Filter the listing down to the lines containing the word "that".

BEGIN Records supplied

(* ===== verification/Launchd.v ===== *)
(** * The service on macOS (crates/omniagent-cli/src/service.rs)

    launchd in the place of systemd: the property list, where it lies, how it is
    loaded and removed; and what there is of it on other platforms. *)
From S2P Require Import Prelude Str Json Core Effect Os Config Control Cli.

Definition SERVICE_LABEL : string := "dev.omniagent.daemon".

Definition launch_agents_dir (env : string → option string) : option string :=
  match env "HOME" with
  | None | Some "" => None
  | Some home => Some (join_text (join_text home "Library") "LaunchAgents")
  end.

Definition plist_in (dir : string) : string := join_text dir (SERVICE_LABEL ++ ".plist").

(** [unit_path] here. *)
Definition launchd_unit_path (env : string → option string) : option string := plist_in <$> launch_agents_dir env.

Definition string_tag (s : string) : string := "<string>" ++ s ++ "</string>".

Definition program_args (bin : string) (full_access : bool) : list string :=
  map (λ s, "    " ++ string_tag s) (bin :: "daemon" :: if full_access then ["--full-access"] else []).

Definition plist_head : list string :=
  ["<?xml version=" ++ dquote ++ "1.0" ++ dquote ++ " encoding=" ++ dquote ++ "UTF-8" ++ dquote ++ "?>";
   "<!DOCTYPE plist PUBLIC " ++ dquote ++ "-//Apple//DTD PLIST 1.0//EN" ++ dquote ++ " " ++ dquote ++
     "http://www.apple.com/DTDs/PropertyList-1.0.dtd" ++ dquote ++ ">";
   "<plist version=" ++ dquote ++ "1.0" ++ dquote ++ ">"; "<dict>";
   "  <key>Label</key>"; "  " ++ string_tag SERVICE_LABEL; "  <key>ProgramArguments</key>"; "  <array>"].

Definition plist_tail (out err : string) : list string :=
  ["  </array>"; "  <key>RunAtLoad</key>"; "  <true/>"; "  <key>KeepAlive</key>"; "  <true/>";
   "  <key>StandardOutPath</key>"; "  " ++ string_tag out; "  <key>StandardErrorPath</key>"; "  " ++ string_tag err;
   "</dict>"; "</plist>"].

Definition plist_lines (bin : string) (full_access : bool) (out err : string) : list string :=
  app plist_head (app (program_args bin full_access) (plist_tail out err)).

Definition plist_text (lines : list string) : string := str_concat (map (λ l, l ++ nl) lines).

Section host.
Variables (env : string → option string) (h : HostAnswers) (uid : Z).
Notation HM := (M (list HostAct) string).

Definition domain : string := "gui/" ++ show_dec uid.

Definition launchctl (args : list string) : HM () := does (HRun "launchctl" args) (ran h args).

Definition no_home : string := "cannot determine $HOME for LaunchAgents directory".

(** The registration that may be there goes, then the new one is loaded, in the
    older way where the newer fails. *)
Definition launchd_load (path : string) : HM () :=
  does_anyway (HRun "launchctl" ["bootout"; domain; path]) (ran h ["bootout"; domain; path]) ;;
  r ← attempt (F := string) (launchctl ["bootstrap"; domain; path]);
  match r with Ok _ => mret tt | Err _ => launchctl ["load"; "-w"; path] end.

Definition launchd_install (bin : string) (full_access : bool) : HM () :=
  let data_dir := Config.omniagent_data_dir env in
  let plist := plist_text (plist_lines bin full_access (join_text data_dir "daemon.log") (join_text data_dir "daemon.err.log")) in
  does (HMakeDir data_dir) (wrote h data_dir) ;;
  dir ← lift_result (ok_or (launch_agents_dir env) no_home);
  does (HWrite (plist_in dir) plist) (wrote h (plist_in dir)) ;;
  launchd_load (plist_in dir).

Definition launchd_uninstall : HM () :=
  dir ← lift_result (ok_or (launch_agents_dir env) no_home);
  let target := domain ++ "/" ++ SERVICE_LABEL in
  does_anyway (HRun "launchctl" ["bootout"; target]) (ran h ["bootout"; target]) ;;
  does_anyway (HRun "launchctl" ["unload"; "-w"; plist_in dir]) (ran h ["unload"; "-w"; plist_in dir]) ;;
  does (HRemoveFile (plist_in dir)) (removed h (plist_in dir)).

(** [install] and [uninstall] of other platforms. *)
Definition unsupported : HM () := throw "service management is only supported on Linux (systemd) and macOS (launchd)".

(** ** What is done *)

#[local] Opaque domain plist_in plist_text plist_lines.

Definition written_to (a : HostAct) : option string := match a with HWrite p _ => Some p | _ => None end.

(** Installing ends well when the directory is there, HOME is set, the list is
    written and one way of loading works, and in no other case; loading is tried
    only on a list that was written. *)
Theorem launchd_installs (bin : string) (full_access : bool) : let '(o, l) := launchd_install bin full_access [] in
  (o = Ret tt ↔ ∃ path, launchd_unit_path env = Some path ∧ wrote h (Config.omniagent_data_dir env) = Ok tt ∧ wrote h path = Ok tt ∧
     (ran h ["bootstrap"; domain; path] = Ok tt ∨ ran h ["load"; "-w"; path] = Ok tt)) ∧
  (∀ args, HRun "launchctl" args ∈ l → ∃ path, launchd_unit_path env = Some path ∧ wrote h path = Ok tt ∧ omap written_to l = [path]).
Proof.
  unfold launchd_install, launchd_unit_path. rewrite does_run.
  destruct (wrote h (Config.omniagent_data_dir env)) as [[]|e] eqn:Hd.
  2: { split; [|set_solver]. split; [done|]. by intros (? & _ & ? & _). }
  unfold lift_result. unfold mbind at 1, M_bind at 1. destruct (launch_agents_dir env) as [dir|]; cbn [ok_or fmap option_fmap option_map].
  2: { split; [|set_solver]. split; [done|]. by intros (? & ? & _). }
  rewrite does_run. destruct (wrote h (plist_in dir)) as [[]|e] eqn:Hw.
  2: { split; [|set_solver]. split; [done|]. intros (p & [= <-] & _ & Hp & _). congruence. }
  unfold launchd_load, attempt, launchctl, does, does_anyway, mbind, M_bind, mret, M_ret. cbn.
  destruct (ran h ["bootstrap"; domain; plist_in dir]) as [[]|] eqn:Hb; [|destruct (ran h ["load"; "-w"; plist_in dir]) as [[]|] eqn:Hl]; cbn.
  all: split; [|by intros; eexists].
  - split; [|done]. intros _. eexists. split_and!; [done..|by left].
  - split; [|done]. intros _. eexists. split_and!; [done..|by right].
  - split; [done|]. intros (p & [= <-] & _ & _ & [H|H]); congruence.
Qed.

(** What is removed is what was written, and what is shown before it is. *)
Theorem launchd_removes_its_own (bin : string) (full_access : bool) :
  omap written_to (launchd_install bin full_access []).2 `prefix_of` from_option (λ p, [p]) [] (launchd_unit_path env) ∧
  removes_all (launchd_uninstall []).2 = from_option (λ p, [p]) [] (launchd_unit_path env).
Proof.
  unfold launchd_install, launchd_uninstall, launchd_unit_path, lift_result. split.
  - rewrite does_run. destruct (wrote h _); [|apply prefix_nil]. unfold mbind at 1, M_bind at 1.
    destruct (launch_agents_dir env) as [dir|]; cbn [ok_or fmap option_fmap option_map]; [|apply prefix_nil].
    rewrite does_run. destruct (wrote h (plist_in dir)); [|done].
    unfold launchd_load, attempt, launchctl, does, does_anyway, mbind, M_bind, mret, M_ret. cbn.
    by destruct (ran h ["bootstrap"; _; _]).
  - unfold mbind at 1, M_bind at 1. destruct (launch_agents_dir env) as [dir|]; [|done]. cbn. by destruct (removed h _).
Qed.
End host.

#[local] Transparent domain plist_in plist_text plist_lines.

(** ** The list read back *)

(** The strings of the array, of the lines in it. *)
Definition array_strings (lines : list string) : list string :=
  omap (λ l, inner ← strip_prefix "    <string>" l; strip_suffix "</string>" inner) lines.

(** launchd starts the program with the arguments that were meant, and nothing of
    the other strings becomes one. *)
Theorem plist_arguments (bin : string) (full_access : bool) (out err : string) :
  array_strings (plist_lines bin full_access out err) = bin :: "daemon" :: if full_access then ["--full-access"] else [].
Proof.
  unfold array_strings, plist_lines, program_args. rewrite !omap_app. set (reads := λ l : string, strip_prefix _ l ≫= _).
  assert (Hs : ∀ x : string, reads ("    " ++ string_tag x) = Some x).
  { intros x. unfold reads, string_tag. change ("    " ++ ("<string>" ++ ?y)) with ("    <string>" ++ y).
    rewrite strip_prefix_app. cbn [mbind option_bind]. unfold strip_suffix. by rewrite str_rev_concat strip_prefix_app /= str_rev_involutive. }
  assert (Hm : ∀ l, omap reads (map (λ s, "    " ++ string_tag s) l) = l).
  { induction l as [|x l IH]; [done|]. cbn [map omap list_omap]. by rewrite Hs IH. }
  rewrite Hm. assert (omap reads plist_head = [] ∧ omap reads (plist_tail out err) = []) as [-> ->] by (split; reflexivity).
  by rewrite app_nil_r.
Qed.

(** Names are not escaped: the list is no XML then. *)
Example plist_unescaped : plist_lines "/Users/a&b/omniagent" false "/o" "/e" !! 8%nat = Some "    <string>/Users/a&b/omniagent</string>".
Proof. reflexivity. Qed.

Example launchd_path : launchd_unit_path (λ v, if decide (v = "HOME") then Some "/Users/u" else None) =
  Some "/Users/u/Library/LaunchAgents/dev.omniagent.daemon.plist".
Proof. reflexivity. Qed.
Lemma ok_registered s r v : conn_ok s → phase s = Registering r → (r, Ok v) ∈ replies s →
  let s' := set_opened (set_phase Live (set_inner (resume (default 0%Z (mark_of v)) (inner s)) s)) in
  conn_ok s' ∧ (seq (inner s') ≤ Z.max lcs0 (seq (inner s)))%Z.
Proof.
  intros Hok Hp Hin s'. pose proof (ok_phase _ Hok) as Hph. unfold phase_ok in Hph. rewrite Hp in Hph.
  destruct Hph as (_ & _ & _ & Hreply). destruct (Hreply v Hin) as [Hreg Hfirst].
  destruct (ok_parked _ Hok ltac:(by rewrite Hp)) as [Hfl Hhe]. pose proof (ok_mark _ Hok) as Hmark.
  set (m := default 0%Z (mark_of v)) in *. unfold is_u64 in lcs0_u64.
  assert (Hm : (m ≤ lcs (server s))%Z).
  { unfold m. destruct (mark_of v) as [n|] eqn:E; [by apply (ok_replies _ Hok r v)|]. simpl. destruct (opened s); lia. }
  assert (Hseq : seq (inner s') = Z.max (seq (inner s)) m).
  { unfold s', resume. simpl. destruct (trim_to _ _ _) as [l b]. simpl. apply settle_fields. }
  assert (Hle : (seq (inner s) ≤ seq (inner s') ≤ Z.max lcs0 (seq (inner s)))%Z ∧ (lcs0 ≤ lcs (server s) ≤ seq (inner s'))%Z).
  { rewrite Hseq. destruct (opened s); [lia|]. unfold m. rewrite (Hfirst eq_refl). simpl. lia. }
  assert (Hm' : ∀ w, wire_ok s w → wire_ok s' w) by (intros w; apply wire_grows; simpl; auto; apply Hle).
  split; [|lia]. split.
  - apply (items_le _ (seq (inner s))); [apply Hok|lia].
  - apply (outbox_grows s); [done|done|simpl; lia|]. unfold s', resume. simpl.
    destruct (trim_to m (outbox_bytes (inner s)) (outbox (inner s))) as [l b] eqn:Et.
    pose proof (out_acked _ _ (ok_outbox _ Hok)) as Hac.
    destruct (settle_ok s (mkInner (Z.max (seq (inner s)) m) (Z.max (last_acked (inner s)) m) (sent_upto (inner s)) l b (truncating (inner s)))) as [H1 H2 H3 H4]; [|by split].
    apply (outbox_trim s (mkInner (Z.max (seq (inner s)) m) (last_acked (inner s)) (sent_upto (inner s)) (outbox (inner s)) (outbox_bytes (inner s)) (truncating (inner s))) m (outbox_bytes (inner s))); [done| |done|lia|done].
    destruct (ok_outbox _ Hok). by split.
  - apply Hok.
  - apply Hle.
  - apply Hok.
  - apply Hok.
  - apply Hm', Hok.
  - intros w Hw. by apply Hm', Hok.
  - apply Hok.
  - apply Hok.
  - by split.
  - intros Hne. by destruct Hne.
  - intros _. change (flushers s') with (flushers s). change (heart s') with (heart s). rewrite Hfl Hhe.
    split_and!; [|done|done]. assert (Hu : sent_upto (inner s') = m) by (unfold s', resume; simpl; by destruct (trim_to _ _ _)).
    rewrite Hu. split; [lia|]. intros o Ho Hom. left. apply (ok_safe _ Hok o Ho). lia.
Qed.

END Records supplied

• [Solution to the problem]
(** The registration that may be there goes, then the new one is loaded, in the
    only on a list that was written. *)
(** launchd starts the program with the arguments that were meant, and nothing of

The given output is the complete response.